As a student during the late ‘80s, I recall joining my entire yeshiva in Israel for a day-long “fast” to demonstrate support for an unnamed Jewish Soviet dissident languishing in a jail cell. After the conclusion of the fast we spoke with him in his Russian jail and assured him both of our support and of our expectation to one day welcome him to Israel. A few weeks later, Yuli Edelstein, the current speaker of the Knesset, walked into the Gush yeshiva to learn alongside me. The magnetism of Yerushalayim, unleashed in 1967, had drawn him home 20 years later. Ultimately, two years afterward, the Berlin wall fell, thus terminating the 69-year Soviet regime. Who would have wagered that our fledgling State of Israel would outlast this empire built to last centuries?

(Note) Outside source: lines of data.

(** * MicroGridsPy with thermal storage: constraint assembly and Pareto driver

    A shallow embedding of the parts of the optimisation core that build
    constraints ([energy_balance], [generator_constraints],
    [TES_constraints]), compute the discount rate ([utils]) and drive the
    epsilon-constraint sweep ([Model.solve_multi_objective]).

    Conventions.
    - The numbers the Pareto driver computes with (the anchor emissions,
      the step size, the thresholds, the recorded costs) are IEEE 754
      binary64 values, with the rounding, the infinities and the NaN of
      numpy's [float64]: module [Float64].
    - The parameters and variable values of the constraint builders, and
      the rates of [utils], are rationals [Q]: a constraint is read as the
      mathematical relation it denotes, and the rounding of the arithmetic
      done on parameters while building it is outside the model.
    - Integer labels (years, steps, periods, indices) are [Z].
    - An xarray [DataArray] of parameters is a function from coordinates to
      [Q]; [.sel] is precomposition with a coordinate update.
    - A linopy expression is a syntax tree over named variables whose
      coefficients are [DataArray]s; a constraint is a pair of expressions
      with a sense, and it is kept in the model under its name.
    - Exceptions are values of [exn]; fallible code returns [result]. *)

From Stdlib Require Import ZArith QArith Qminmax List String Bool Lia Lqa DecimalString.
From Stdlib Require Import Floats.SpecFloat.
Import ListNotations.

Open Scope Z_scope.
Open Scope Q_scope.

(* ================================================================== *)
(** ** Exceptions and results *)

Inductive exn : Type :=
| IndexError
| KeyError
| ValueError
| ZeroDivisionError
| AssertionError
| AttributeError
| RuntimeError.

Inductive result (A : Type) : Type :=
| Ok (a : A)
| Raise (e : exn).

Arguments Ok {A} a.
Arguments Raise {A} e.

Definition bind {A B : Type} (r : result A) (k : A -> result B) : result B :=
  match r with
  | Ok a => k a
  | Raise e => Raise e
  end.

Notation "x <- c ;; k" := (bind c (fun x => k))
  (at level 61, c at next level, right associativity).
Notation "c ;;; k" := (bind c (fun _ => k))
  (at level 61, right associativity).

(** [for x in xs: acc = body x acc], stopping at the first exception. *)
Fixpoint for_each {A S : Type} (xs : list A) (body : A -> S -> result S) (s : S)
  : result S :=
  match xs with
  | [] => Ok s
  | x :: xs' => s' <- body x s ;; for_each xs' body s'
  end.

(** Decimal rendering of an integer, as an f-string does it. *)
Definition show_Z (z : Z) : string := NilZero.string_of_int (Z.to_int z).

(** Indexing of a Python list or numpy vector by an integer: negative
    indices count from the end, anything else out of range raises. *)
Definition py_index {A : Type} (l : list A) (k : Z) : result A :=
  let n := Z.of_nat (List.length l) in
  let k' := if (k <? 0)%Z then (n + k)%Z else k in
  if ((0 <=? k') && (k' <? n))%Z
  then match nth_error l (Z.to_nat k') with
       | Some a => Ok a
       | None => Raise IndexError
       end
  else Raise IndexError.

(** [i // d] on Python integers. *)
Definition py_floordiv (i d : Z) : result Z :=
  if (d =? 0)%Z then Raise ZeroDivisionError else Ok (i / d)%Z.

(** [a / b] on Python floats. *)
Definition py_truediv (a b : Q) : result Q :=
  if Qeq_bool b 0 then Raise ZeroDivisionError else Ok (a / b).

Definition Qlt_bool (a b : Q) : bool := negb (Qle_bool b a).

(* ================================================================== *)
(** ** IEEE 754 binary64 numbers *)

(** The values of numpy's [float64] and their arithmetic: the Standard
    Library's specification of IEEE 754 at precision 53 and exponent
    bound 1024, rounding to nearest with ties to even. *)
Module Float64.

Definition float64 : Type := spec_float.

Definition prec : Z := 53.
Definition emax : Z := 1024.

Definition add (x y : float64) : float64 := SFadd prec emax x y.
Definition sub (x y : float64) : float64 := SFsub prec emax x y.
Definition mul (x y : float64) : float64 := SFmul prec emax x y.
Definition div (x y : float64) : float64 := SFdiv prec emax x y.

(** The [float64] a Python integer becomes when it meets one in an
    operation. *)
Definition of_int (n : Z) : float64 := binary_normalize prec emax n 0 false.

Definition is_finite (x : float64) : bool :=
  match x with
  | S754_zero _ | S754_finite _ _ _ => true
  | S754_infinity _ | S754_nan => false
  end.

Definition is_zero (x : float64) : bool :=
  match x with
  | S754_zero _ => true
  | _ => false
  end.

End Float64.

(* ================================================================== *)
(** ** [microgridspy/model/utils.py] *)

Module Utils.

Record advanced_settings : Type := {
  wacc_calculation : bool;
  equity_share : Q;
  debt_share : Q;
  cost_of_debt : Q;
  tax : Q;
  cost_of_equity : Q
}.

Record project_settings : Type := {
  discount_rate : Q
}.

Record ProjectParameters : Type := {
  advanced : advanced_settings;
  project : project_settings
}.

However, the magnetism of Yerushalayim wasn’t only sensed in Israel or in Russia. Prior to 1967, Jews had firmly established themselves in Western societies but lived on the social margins of society, wielding relatively little influence in governance and generally suppressing any outward signs of Jewish identity or religion. The return to Yerushalayim provided a burst of national pride and a surge in Jewish confidence as Jewish enclaves across the Western world transformed into robust and vibrant Jewish communities—actively involved in all aspects of society, culture and politics. This “era of Yerushalayim” sparked unprecedented religious and Torah growth as well as renewed interest in aliyah and tourism. The mysterious spell of this city continues to drive Jewish history.
Dovid Hamelech (Psalms 122) referred to Yerushalayim as an “integrator city” (chubrah lah yachdav). Though there is healthy disagreement across the Jewish world about a range of issues, including important questions surrounding the State of Israel, a deep consensus surrounding Yerushalayim unifies vastly different communities and ideologies. The instinctive draw to our common “city of magnets” is inalienable and eternal.
By Moshe Taragin
Rabbi Moshe Taragin is a rebbe at Yeshivat Har Etzion located in Gush Etzion, where he resides.